August 2, 2011
Does this make anyone a little nervous?
Originally published Thu Jun 30, 2011
(Reuters) – The rules of Treasury auctions may not sound like the stuff of high-stakes diplomacy. But a little-noticed 2009 change in how Washington sells its debt sheds new light on America’s delicate balancing act with its biggest creditor, China.
When the Treasury Department revamped its rules for participating in government bond auctions two years ago, officials said they were simply modernizing outdated procedures.

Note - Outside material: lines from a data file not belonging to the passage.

Lemma extractBits_step_bit buf start n acc i k :
  0 <= start -> 0 <= i < n -> 0 <= k ->
  Z.testbit (extractBits_step buf start n acc i) k =
  Z.testbit acc k || (bool_decide (k = n - 1 - i) && buf_bit buf (start + i)).
Proof.
  intros Hs Hi Hk. unfold extractBits_step. rewrite land_shiftl1.
  2:{ pose proof (Z.mod_pos_bound (start + i) 8). lia. }
  fold (buf_bit buf (start + i)). destruct (buf_bit buf (start + i)).
  - rewrite Z.lor_spec, testbit_shiftl1 by lia. f_equal. rewrite andb_true_r.
    apply bool_decide_ext. lia.
  - by rewrite andb_false_r, orb_false_r.
Qed.

Lemma extractBits_foldl_bit buf start n m k :
  0 <= start -> 0 <= m <= n -> 0 <= k ->
  Z.testbit (foldl (extractBits_step buf start n) 0 (seqZ 0 m)) k =
  bool_decide (n - m <= k < n) && buf_bit buf (start + (n - 1 - k)).
Proof.
  intros Hs Hm Hk. assert (0 <= m) as Hm0 by lia. revert Hm.
  apply natlike_ind with (x := m); [| |done].
  - intros _. cbn. rewrite Z.bits_0, bool_decide_false by lia. done.
  - intros x Hx IH Hm. rewrite <-Z.add_1_r, seqZ_app by lia.
    rewrite foldl_app. change (seqZ (0 + x) 1) with [0 + x]. cbn [foldl].
    rewrite extractBits_step_bit, IH by lia.
    destruct (decide (k = n - 1 - x)) as [->|Hne].
    + rewrite (bool_decide_false (n - x <= _ < n)), (bool_decide_true (_ = _)),
        (bool_decide_true (n - (x + 1) <= _ < n)) by lia.
      cbn. f_equal. lia.
    + rewrite (bool_decide_false (k = n - 1 - (0 + x))) by lia. rewrite orb_false_r. f_equal.
      apply bool_decide_ext. lia.
Qed.

Lemma extractBits_bit buf start n k :
  0 <= start -> 0 <= n -> 0 <= k ->
  Z.testbit (extractBits buf start n) k =
  bool_decide (k < n) && buf_bit buf (start + (n - 1 - k)).
Proof.
  intros. unfold extractBits. rewrite extractBits_foldl_bit by lia. f_equal.
  apply bool_decide_ext. lia.
Qed.

Lemma testbit_byte_high b k : 8 <= k -> Z.testbit (byte_to_Z b) k = false.
Proof.
  intros Hk. pose proof (byte_to_Z_range b) as Hb. unfold u8_range in Hb.
  destruct (decide (byte_to_Z b = 0)) as [->|]; [apply Z.bits_0|].
  apply Z.bits_above_log2; [lia|]. apply Z.log2_lt_pow2; [lia|].
  apply Z.lt_le_trans with (2 ^ 8); [lia|]. by apply Z.pow_le_mono_r.
Qed.
Lemma interest_longest_prefix_witness :
  exists r, (processPacket 99 (@name_header sum_hash INTEREST demo_name) switch_demo).2 = inr r /\
    outputPorts r = {[4]} /\ dropped r = false /\ packetIn r = false.
Proof.
  apply (@interest_longest_prefix sum_hash 99 switch_demo {[ demo_key := (4, 100) ]} demo_name 1
    4 100 switch_demo_refines demo_shaped).
  - split; [lia|simpl; lia].
  - vm_compute. reflexivity.
  - reflexivity.
  - intros m r Hm Hl Hk. simpl in Hl. assert (m = 2%nat) as -> by lia. vm_compute in Hk. discriminate.
Defined.

(** A header the stateful module returns, of type DATA or INTEREST with the
    bitmap of a port set that meets 1..32, leaves through exactly the ports of the
    set that the 32-bit bitmap can name, with the type octet reset. *)
Theorem multicast_exact (now : Z) (s : SwitchPipeline) (routes : gmap (list Z) route)
    (h : PacketHeader) (ports : gset Z)
    (Hs : switch_refines s routes) (Hshape : routes_prefix_shaped routes)
    (Hh : header_wf h) (Ht : m_type h = DATA \/ m_type h = INTEREST)
    (Hports : exists p, p ∈ ports /\ 1 <= p <= 32) :
  exists r, (processPacket now (setOutPorts (encodeOutPortsMask ports) h) s).2 = inr r /\
    (forall p, p ∈ outputPorts r <-> p ∈ ports /\ 1 <= p <= 32) /\
    dropped r = false /\ packetIn r = false /\
    modifiedHeader r =
      Serialize (setType UNPROCESSED (setOutPorts (encodeOutPortsMask ports) h)).
Proof.
  set (h' := setOutPorts (encodeOutPortsMask ports) h).
  assert (header_wf h') as Hwf by (by apply setters_wf; [|apply encodeOutPortsMask_range]).
  pose proof (hdr_fields _ Hwf) as (Hty & Hm & _).
  rewrite (processPacket_ok now s routes) by done. eexists. split; [reflexivity|].
  assert (encodeOutPortsMask ports <> 0) as Hnz.
  { intros H0. destruct Hports as (p & Hp & Hb).
    assert (p ∈ decode_mask (encodeOutPortsMask ports)) as Hin by (by apply decode_encode_mask).
    rewrite H0 in Hin. apply elem_of_decode_mask in Hin as [_ Hin]. by rewrite Z.bits_0 in Hin. }
  assert (decode_mask (encodeOutPortsMask ports) <> ∅) as Hne.
  { intros H0. apply Hnz. apply decode_mask_empty; [apply encodeOutPortsMask_range|done]. }
  unfold switch_process.
  assert (dispatch (Serialize h') = ToMulticast) as ->.
  { unfold dispatch. rewrite Hty, Hm. change (m_type h') with (m_type h).
    change (m_outPorts h') with (encodeOutPortsMask ports).
    destruct Ht as [-> | ->]; cbn; [done|]. by destruct (Z.eqb_spec (encodeOutPortsMask ports) 0). }
  rewrite Hm. change (m_outPorts h') with (encodeOutPortsMask ports). cbv zeta.
  rewrite bool_decide_false by done. cbn. split_and!; [|done..].
  apply decode_encode_mask.
Qed.
Lemma assignSequences_run {RW} (frags : list LpPacket) (s : Face RW) :
  Forall packet_ok frags ->
  exists s' sent, assignSequences frags s = (s', inr sent) /\ length sent = length frags /\
    forall i f, frags !! i = Some f -> exists f', sent !! i = Some f' /\
      sequenced (u64 (s_lastSeqNo (f_service s) + 1 + Z.of_nat i)) f f'.
Proof.
  intros Hall. revert s. induction Hall as [|f frags Hf _ IH]; intros s.
  - exists s, []. split_and!; [done..|]. by intros i f.
  - set (s1 := s <| f_service ::= fun s =>
      mkGenericLinkService (s_options s) (s_nMaxFragments s) (u64 (s_lastSeqNo s + 1)) |>).
    destruct (set_sequence (s_lastSeqNo (f_service s1)) f Hf) as (f' & Ef & Hf'); [apply u64_bounds|].
    destruct (IH s1) as (s' & sent & E & Hlen & Hsent). exists s', (f' :: sent).
    assert (assignSequence f s = (s1, inr f')) as E1.
    { unfold assignSequence. rewrite run_modify, run_gets. fold s1. by rewrite Ef. }
    cbn [assignSequences]. rewrite (run_seq _ _ _ _ _ E1), (run_seq _ _ _ _ _ E). split; [done|].
    split; [cbn [length]; by rewrite Hlen|]. intros [|i] g Hg; cbn [lookup list_lookup] in Hg.
    + injection Hg as <-. exists f'. split; [done|]. by rewrite Z.add_0_r.
    + destruct (Hsent i g Hg) as (g' & Hg' & Hs). exists g'. split; [done|].
      replace (u64 (s_lastSeqNo (f_service s) + 1 + Z.of_nat (S i)))
        with (u64 (s_lastSeqNo (f_service s1) + 1 + Z.of_nat i)); [done|].
      change (s_lastSeqNo (f_service s1)) with (u64 (s_lastSeqNo (f_service s) + 1)).
      unfold u64. rewrite <-Z.add_assoc, Zplus_mod_idemp_l. f_equal. lia.
Qed.

(** [r] is what the other side decodes from the frame in which [f] is sent. *)
Definition delivered (mtu : Z) (f r : LpPacket) : Prop :=
  exists q tp, LpPacket_wireEncode f = inr (q, tp) /\ fits_mtu mtu tp = true /\ LpPacket_of_element tp = inr r.

Lemma sequenced_delivered mtu sequence f f' :
  u64_range mtu -> octets (wires (lp_elements f)) + 20 <= mtu -> sequenced sequence f f' ->
  exists r, delivered mtu f' r /\ lp_elements r = lp_elements f' /\ packet_ok r.
Proof.
  intros Hm Hsz [Hok Hw Hs Hf]. unfold u64_range in Hm.
  assert (u64_range (octets (wires (lp_elements f')))) as Hr
    by (pose proof (octets_nonneg (wires (lp_elements f'))); unfold u64_range; lia).
  assert (element_ok (lp_element (lp_elements f'))) as He by (by apply element_tv_ok).
  set (r := mkLpPacket (lp_elements f') (Some (lp_element (lp_elements f')))).
  assert (field lp_tlv.Sequence (lp_elements f') = Some (number_element lp_tlv.Sequence sequence)) as Hseq
    by (by rewrite Hf, Z.eqb_refl).
  exists r. split; [|split; [done|]].
  - exists r, (lp_element (lp_elements f')). split_and!.
    + apply wireEncode_headed; [apply Hok|done|by eapply headed_field|done].
    + unfold fits_mtu. apply orb_true_iff. right. rewrite u64_id by exact Hm. apply Z.leb_le.
      change (octets (element lp_tlv.LpPacket (wires (lp_elements f'))) <= mtu). rewrite octets_element.
      change (sizeOfVarNumber lp_tlv.LpPacket) with 1.
      pose proof (sizeOfVarNumber_le (octets (wires (lp_elements f')))). lia.
    + unfold LpPacket_of_element. destruct (block_of_element_ok _ He) as (b & -> & Hb). next.
      destruct (LpPacket_of_lp _ b Hb eq_refl) as (_ & H & _). apply H; [apply tlv_stream_ok, Hok|apply Hok|apply Hok].
  - destruct Hok as [A B C _]. split; [done..|]. intros w [= <-]. split_and!; [exact He|done|done].
Qed.

Lemma Forall_choice {A B} (P : A -> B -> Prop) l :
  Forall (fun x => exists y, P x y) l -> exists l', Forall2 P l l'.
Proof.
  induction 1 as [|x l [y Hy] _ [l' IH]]; [by exists []|]. exists (y :: l'). by constructor.
Qed.

(** The fragments of a message, numbered, sent and decoded. *)
Lemma frames_of_message {RW} p w mtu frags (s : Face RW) :
  u64_range mtu -> fragmented p w mtu frags ->
  let start := s_lastSeqNo (f_service s) + 1 in
  exists s' sent received pieces, assignSequences frags s = (s', inr sent) /\
    Forall2 (delivered mtu) sent received /\ length received = length frags /\
    concat (pieces <$> seq 0 (length frags)) = w /\
    (forall i, (i < length frags)%nat ->
       is_part (length frags) i start (pieces i) (default LpPacket_new (received !! i))) /\
    forall t, other_headers t -> t <> lp_tlv.Sequence ->
      field t (lp_elements (default LpPacket_new (head received))) = field t (lp_elements p).
Proof.
  intros Hm (Hpos & pieces & Hw & Hlp & Hfrags) start.
  destruct (assignSequences_run frags s) as (s' & sent & E & Hls & Hsent).
  { apply Forall_lookup. intros i f Hf. pose proof (lookup_lt_Some _ _ _ Hf) as Hi.
    destruct (Hfrags i Hi) as (f0 & bytes & fw & Hf0 & _ & [Hok _ _ _ _] & _). by simplify_eq. }
  assert (exists received, Forall2 (fun f' r => delivered mtu f' r /\ lp_elements r = lp_elements f' /\ packet_ok r)
    sent received) as [received Hrec].
  { apply Forall_choice, Forall_lookup. intros i f' Hf'. pose proof (lookup_lt_Some _ _ _ Hf') as Hi.
    destruct (Hfrags i ltac:(lia)) as (f & bytes & fw & Hf & _ & _ & _ & _ & Hsz & _).
    destruct (Hsent i f Hf) as (g & Hg & Hseq). simplify_eq. by eapply sequenced_delivered. }
  assert (forall i, (i < length frags)%nat -> exists f f' r bytes, frags !! i = Some f /\ received !! i = Some r /\
    pieces !! i = Some bytes /\ is_fragment (length frags) i bytes f /\ packet_ok r /\
    lp_elements r = lp_elements f' /\ sequenced (u64 (start + Z.of_nat i)) f f' /\
    forall t, other_headers t -> field t (lp_elements f) = if (i =? 0)%nat then field t (lp_elements p) else None) as Hall.
  { intros i Hi. destruct (Hfrags i Hi) as (f & bytes & fw & Hf & Hb & Hfr & _ & _ & _ & Ho).
    destruct (Hsent i f Hf) as (f' & Hf' & Hseq).
    destruct (Forall2_lookup_l _ _ _ _ _ Hrec Hf') as (r & Hr & _ & Hel & Hok). eauto 20. }
  exists s', sent, received, (fun i => default [] (pieces !! i)). split_and!; [exact E| | | | |].
  - eapply Forall2_impl; [exact Hrec|]. by intros f' r [H _].
  - by rewrite <-(Forall2_length _ _ _ Hrec).
  - rewrite <-Hw. f_equal. apply list_eq. intros i. destruct (decide (i < length frags)%nat) as [Hi|Hi].
    + rewrite list_lookup_fmap, lookup_seq_lt by done. cbn.
      destruct (Hall i Hi) as (? & ? & ? & bytes & _ & _ & -> & _). done.
    + rewrite !lookup_ge_None_2; [done| |]; rewrite ?length_fmap, ?length_seq; lia.
  - intros i Hi. destruct (Hall i Hi) as (f & f' & r & bytes & Hf & -> & -> & [A B C D N] & Hok & Hel & [_ _ _ Hq] & _).
    cbn [default from_option id]. split; [split; [done|by rewrite Hel, Hq, ?B, ?C, ?D..|done]|]. by rewrite Hel, Hq.
  - intros t Ht Hnt. destruct (Hall 0%nat Hpos) as (f & f' & r & bytes & Hf & Hr & _ & _ & _ & Hel & [_ _ _ Hq] & Ho).
    rewrite head_lookup, Hr. cbn [default from_option id]. rewrite Hel, Hq.
    destruct (Z.eqb_spec lp_tlv.Sequence t) as [<-|_]; [done|]. by apply Ho.
Qed.

(** More than one fragment means the packet was cut. *)
Lemma fragments_fragmented nMax p w hops mtu frags :
  whole p w hops -> w <> [] -> u64_range mtu -> u64_range nMax ->
  fragmentPacket nMax p mtu = inr (Some frags) -> (2 <= length frags)%nat ->
  fragmented p w mtu frags /\ Z.of_nat (length frags) <= nMax.
Proof.
  intros Hwh Hne Hm Hmax E Hlen.
  destruct (Z.le_gt_cases (MAX_SINGLE_FRAG_OVERHEAD + el_size (lp_element (lp_elements p))) mtu) as [Hfit|Hlarge].
  { rewrite (fragmentPacket_small _ _ w hops) in E by done. injection E as <-. cbn [length] in Hlen. lia. }
  destruct (Z.lt_ge_cases mtu (MAX_FRAG_OVERHEAD + header_sizes (lp_elements p) + 1)) as [Hno|Hroom].
  { by rewrite (fragmentPacket_no_room _ _ w hops) in E. }
  destruct (fragmentPacket_large nMax p w hops mtu) as [E'|(frags' & E' & H)]; try done; rewrite E' in E; [done|].
  by injection E as <-.
Qed.

(** ** Property *)

(** C30: a packet cut by [fragmentPacket] is put together again by the other end, whatever
    the order in which its frames arrive and with any of them repeated.  The link service
    numbers the fragments, every frame still fits the MTU with the number in it and is
    decoded; as long as one frame is missing [receiveFragment] reports nothing, and when
    it comes the result is the network packet that was cut and the first fragment, which has the other
    headers of the link packet.  The table of partial packets is as before. *)
Theorem reassembly_any_order {RW} p w hops mtu nMax frags b (s : Face RW) :
  whole p w hops -> w <> [] -> u64_range mtu -> u64_range nMax ->
  fragmentPacket nMax p mtu = inr (Some frags) -> (2 <= length frags)%nat -> Block_of_memory w = inr b ->
  exists s' sent received, assignSequences frags s = (s', inr sent) /\
    Forall2 (delivered mtu) sent received /\ length received = length frags /\
    (forall t, other_headers t -> t <> lp_tlv.Sequence ->
       field t (lp_elements (default LpPacket_new (head received))) = field t (lp_elements p)) /\
    forall E (timeout_event : Key -> E) endpoint arrivals last (r : Sim E * LpReassembler),
      all_but (length frags) arrivals last ->
      r_partialPackets r.2 !! ((endpoint, u64 (s_lastSeqNo (f_service s) + 1)) : Key) = None ->
      Z.of_nat (length frags) <= r_nMaxFragments r.2 ->
      let part i := default LpPacket_new (received !! i) in
      exists r1 r2, receive_all timeout_event endpoint (part <$> arrivals) r =
          (r1, inr (replicate (length arrivals) None)) /\
        receiveFragment timeout_event endpoint (part last) r1 =
          (r2, inr (Some (b, default LpPacket_new (head received)))) /\
        r_partialPackets r2.2 = r_partialPackets r.2.
Proof.
  intros Hwh Hne Hm Hmax Efr Hlen Hb.
  destruct (fragments_fragmented nMax p w hops mtu frags) as [Hfr Hn]; [done..|].
  destruct (frames_of_message p w mtu frags s Hm Hfr) as (s' & sent & received & pieces & E & Hd & Hl & Hw & Hp & Hh).
  exists s', sent, received. split_and!; [done..|]. intros E' ev endpoint arrivals last r Hall Hnone Hrm part.
  rewrite head_lookup. unfold u64_range in Hmax.
  apply (message_received ev endpoint (length frags) _ pieces part last arrivals r b Hp); [lia|done..|].
  by rewrite Hw.
Qed.
Lemma retries_bounded_witness :
  exists w',
    (applyTraceUpdate lost demo_prefix [97] 1 7 5 0;; Run (run_event lost) 10)
      (demo_world true 1000 3) = (w', inr tt) /\
    m_currentTs w'.1 = 4000 /\ m_temporaryFib w'.2 !! demo_prefix = None.
Proof.
  destruct (retries_bounded demo_prefix [97] 1 7 5 3 10 (demo_world true 1000 3))
    as (w' & E & _ & Ht & _ & Hf & _).
  - apply demo_world_wf.
  - reflexivity.
  - reflexivity.
  - reflexivity.
  - reflexivity.
  - lia.
  - reflexivity.
  - reflexivity.
  - discriminate.
  - vm_compute. discriminate.
  - split; [discriminate|reflexivity].
  - lia.
  - exists w'. split; [exact E|]. split; [exact Ht|exact Hf].
Defined.
(* ===== verification/SimTime.v ===== *)
(** * SimTime: seconds as doubles and the fixed-point numbers behind [ns3::Time]

    Sources: [src/src/core/model/nstime.h], [time.cc], [int64x64-128.h] and
    [int64x64-128.cc].  A [double] is a binary64 and a [long double] an x87
    extended number, both computed by the Standard Library's [SpecFloat].  An
    [int64x64_t] is its 128-bit word [_v].  The resolution is the default one:
    nanoseconds.  The random variables of ns-3 are an interface. *)
From Stdlib Require Import Floats.SpecFloat.
From S2P Require Import Prelude.

(** ** Floating-point numbers *)
Abbreviation double := spec_float.
Abbreviation long_double := spec_float.

Definition dadd : double -> double -> double := SFadd 53 1024.
Definition dsub : double -> double -> double := SFsub 53 1024.
Definition dmul : double -> double -> double := SFmul 53 1024.
Definition ddiv : double -> double -> double := SFdiv 53 1024.
Definition dopp : double -> double := SFopp.
Definition dltb : double -> double -> bool := SFltb.
Definition dleb : double -> double -> bool := SFleb.
Definition double_of_Z (z : Z) : double := binary_normalize 53 1024 z 0 false.
Definition dzero : double := S754_zero false.
Definition done_ : double := double_of_Z 1.

(** [std::max] returns its first argument unless it is less than the second. *)
Definition dmax (a b : double) : double := if dltb a b then b else a.

(** [std::min] returns its first argument unless the second is less. *)
Definition dmin (a b : double) : double := if dltb b a then b else a.

(** Conversions between the formats round to nearest even. *)
Definition round_to (prec emax : Z) (f : spec_float) : spec_float :=
  match f with
  | S754_finite s m e => binary_round prec emax s m e
  | f => f
  end.
Definition to_long (f : double) : long_double := round_to 64 16384 f.
Definition to_double (f : long_double) : double := round_to 53 1024 f.
Definition long_of_Z (z : Z) : long_double := binary_normalize 64 16384 z 0 false.

(** Conversion to an integer type truncates. *)
Definition trunc (f : spec_float) : Z :=
  match f with
  | S754_finite s m e => cond_Zopp s (Z.shiftl (Zpos m) e)
  | _ => 0
  end.

(** The fraction [std::modf] returns for a nonnegative number. *)
Definition modf_fraction (f : long_double) : long_double :=
  match f with
  | S754_finite s m e =>
      if 0 <=? e then S754_zero s
      else binary_normalize 64 16384 (Zpos m mod 2 ^ (- e)) e s
  | f => f
  end.

(** ** [int64x64_t] *)
Definition u128 (z : Z) : Z := z mod 2 ^ 128.
Definition i128 (z : Z) : Z := (z + 2 ^ 127) mod 2 ^ 128 - 2 ^ 127.
Definition HP_MASK_LO : Z := 0xffffffffffffffff.
Definition HP_MAX_64 : long_double := long_of_Z (2 ^ 64).

Definition magnitude (v : Z) : Z := u128 (Z.abs v).
Definition with_sign (negative : bool) (result : Z) : Z :=
  i128 (if negative then - result else result).

Definition int64x64_of_long (value : long_double) : Z :=
  let negative := SFltb value (S754_zero false) in
  let v := if negative then SFopp value else value in
  let round := SFdiv 64 16384 (long_of_Z 1) (long_of_Z 2) in
  let flo := SFadd 64 16384 (SFmul 64 16384 (modf_fraction v) HP_MAX_64) round in
  let hi := trunc v in
  let lo := u64 (trunc flo) in
  let hi := if SFleb HP_MAX_64 flo then hi + 1 else hi in
  let v := Z.lor (i128 (Z.shiftl hi 64)) lo in
  i128 (if negative then - v else v).

Definition int64x64_of_double (value : double) : Z := int64x64_of_long (to_long value).
Definition int64x64_of_int (v : Z) : Z := i128 (Z.shiftl v 64).
Definition GetHigh (v : Z) : Z := i64 (Z.shiftr v 64).

Definition GetDouble (v : Z) : double :=
  let negative := v <? 0 in
  let value := magnitude v in
  let fhi := long_of_Z (Z.shiftr value 64) in
  let flo := SFdiv 64 16384 (long_of_Z (Z.land value HP_MASK_LO)) HP_MAX_64 in
  let retval := SFadd 64 16384 fhi flo in
  to_double (if negative then SFopp retval else retval).

(** The program aborts when the product does not fit: [None]. *)
Definition Umul (a b : Z) : option Z :=
  let aL := Z.land a HP_MASK_LO in
  let bL := Z.land b HP_MASK_LO in
  let aH := Z.land (Z.shiftr a 64) HP_MASK_LO in
  let bH := Z.land (Z.shiftr b 64) HP_MASK_LO in
  let loPart := u128 (aL * bL) in
  let midPart := u128 (u128 (aL * bH) + u128 (aH * bL)) in
  let hiPart := u128 (aH * bH) in
  if negb (Z.shiftr hiPart 64 =? 0) then None
  else
    let result := u128 (Z.shiftr loPart 64 + Z.land midPart HP_MASK_LO) in
    let res1 := u128 (Z.shiftl (u128 (Z.shiftr midPart 64 + Z.land hiPart HP_MASK_LO)) 64) in
    Some (u128 (result + res1)).

Definition Mul (v o : Z) : option Z :=
  let negative := xorb (v <? 0) (o <? 0) in
  result ← Umul (magnitude v) (magnitude o);
  Some (with_sign negative result).

Definition UmulByInvert (a b : Z) : Z :=
  let ah := Z.shiftr a 64 in
  let bh := Z.shiftr b 64 in
  let al := Z.land a HP_MASK_LO in
  let bl := Z.land b HP_MASK_LO in
  let hi := u128 (ah * bh) in
  let mid := Z.shiftr (u128 (u128 (ah * bl) + u128 (al * bh))) 64 in
  u128 (hi + mid).

Definition MulByInvert (v o : Z) : Z :=
  with_sign (v <? 0) (UmulByInvert (magnitude v) (u128 o)).

(** [Udiv]: long division, a run of fraction bits per round.  Every inner step
    raises [shift] towards 64 and every round adds [shift >= 1] digits, so 64
    steps of fuel are enough for each loop. *)
Definition DIGITS : Z := 64.

Fixpoint skip_trailing (fuel : nat) (shift den : Z) : Z * Z :=
  match fuel with
  | O => (shift, den)
  | S fuel =>
      if (shift <? DIGITS) && negb (Z.testbit den 0)
      then skip_trailing fuel (shift + 1) (Z.shiftr den 1)
      else (shift, den)
  end.

Fixpoint skip_leading (fuel : nat) (digis shift rem : Z) : Z * Z :=
  match fuel with
  | O => (shift, rem)
  | S fuel =>
      if (digis + shift <? DIGITS) && negb (Z.testbit rem 127)
      then skip_leading fuel digis (shift + 1) (u128 (Z.shiftl rem 1))
      else (shift, rem)
  end.

Fixpoint cast_off (fuel : nat) (digis shift rem den : Z) : Z * Z :=
  match fuel with
  | O => (shift, den)
  | S fuel =>
      if (digis + shift <? DIGITS) && (negb (Z.testbit den 0) || (rem <? den))
      then cast_off fuel digis (shift + 1) rem (Z.shiftr den 1)
      else (shift, den)
  end.

Fixpoint udiv_rounds (fuel : nat) (digis shift rem den result : Z) : Z * Z :=
  match fuel with
  | O => (digis, result)
  | S fuel =>
      if (digis <? DIGITS) && negb (rem =? 0) then
        let '(shift, rem) := skip_leading 64 digis shift rem in
        let '(shift, den) := cast_off 64 digis shift rem den in
        let quo := rem / den in
        let rem := rem mod den in
        udiv_rounds fuel (digis + shift) 0 rem den (u128 (u128 (Z.shiftl result shift) + quo))
      else (digis, result)
  end.

Definition Udiv (a b : Z) : Z :=
  let '(shift, den) := skip_trailing 64 0 b in
  let '(digis, result) := udiv_rounds 64 0 shift (a mod b) den (a / b) in
  if digis <? DIGITS then u128 (Z.shiftl result (DIGITS - digis)) else result.

Definition Invert (v : Z) : Z :=
  let result := i128 (Udiv (Z.shiftl 1 64) v) in
  let tmp := MulByInvert (Z.shiftl v 64) result in
  if GetHigh tmp =? 1 then result else i128 (result + 1).

(** ** Seconds *)
Definition NS_PER_S : Z := 1000000000.

(** [Resolution::info[Time::S]], as [SetResolution] fills it for nanoseconds. *)
Definition timeFrom_S : Z := int64x64_of_int NS_PER_S.
Definition timeTo_S : Z := Invert NS_PER_S.

(** [Time::GetSeconds] is [To (Time::S).GetDouble ()]. *)
Definition GetSeconds (t : Z) : double := GetDouble (MulByInvert (int64x64_of_int t) timeTo_S).

(** [Seconds (double)] is [From (int64x64_t (value), Time::S)]; [None] when the
    multiplication aborts the program. *)
Definition Seconds (value : double) : option Z :=
  GetHigh <$> Mul (int64x64_of_double value) timeFrom_S.

(** An int64x64 multiplication that overflows aborts the simulation. *)
Definition abort_if_none {W A} (o : option A) : M W A :=
  match o with Some a => mret a | None => throw (Aborted "High precision 128 bits multiplication error") end.

(** [Time::GetMilliSeconds] divides the count of nanoseconds. *)
Definition GetMilliSeconds (t : Z) : Z := Z.quot t 1000000.

(** ** [UniformRandomVariable]

    Automatic streams are numbered by the run; [uv_create] gives the variable of
    one stream number. *)
Class UniformStreams (R : Type) := {
  uv_create : Z -> R;
  uv_SetStream : Z -> R -> R;
  uv_GetValue : double -> double -> R -> R * double
}.

Example seconds_1 : Seconds (double_of_Z 1) = Some 1000000000.
Proof. vm_compute. reflexivity. Qed.
Example get_seconds_1 : GetSeconds 1000000000 = double_of_Z 1.
Proof. vm_compute. reflexivity. Qed.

The real reason for the change, a Reuters investigation has found, was more serious: The Treasury had concluded that China was buying much more in U.S. government debt than was being disclosed, potentially in violation of auction rules, and it wanted to bring those purchases into the open – all without ruffling feathers in Beijing.
Dr. Michael Coffman on the same subject;
By Michael S. Coffman, Ph.D. and Kristie Pelletier
July 26, 2011
As the European Union appears to be heading for total collapse, Progressive Democrats seem to have completely lost all connection to reality and refuse to take any corrective action on our out-of-control deficits and staggering national debt.
In addition to the now probable economic collapse in Europe negatively affecting the U.S. economy, America’s staggering $14.5 trillion debt and trillion dollar deficits also threaten to sink us. There are two sides to the debt problem; (1) the inability or unwillingness of China and Japan to continue loaning us money to fund our enormous deficits and expand our debt; and (2) the progressives in the U.S. continuing to fast-track America toward economic ruin.
China is the United States’ largest lender and holds at least $1.115 trillion in U.S. government debt, approximately 26 percent of all U.S. debt. There is compelling evidence that China’s banks are thoroughly corrupt and its economic might is just a new credit bubble. China’s local governments are carrying at least a $1.7 trillion debt, most of which is coming due over the next five years with only a weak ability to pay it off. If China’s economy flounders, will it be able to buy U.S. Treasuries to increase and sustain our deficits and debt?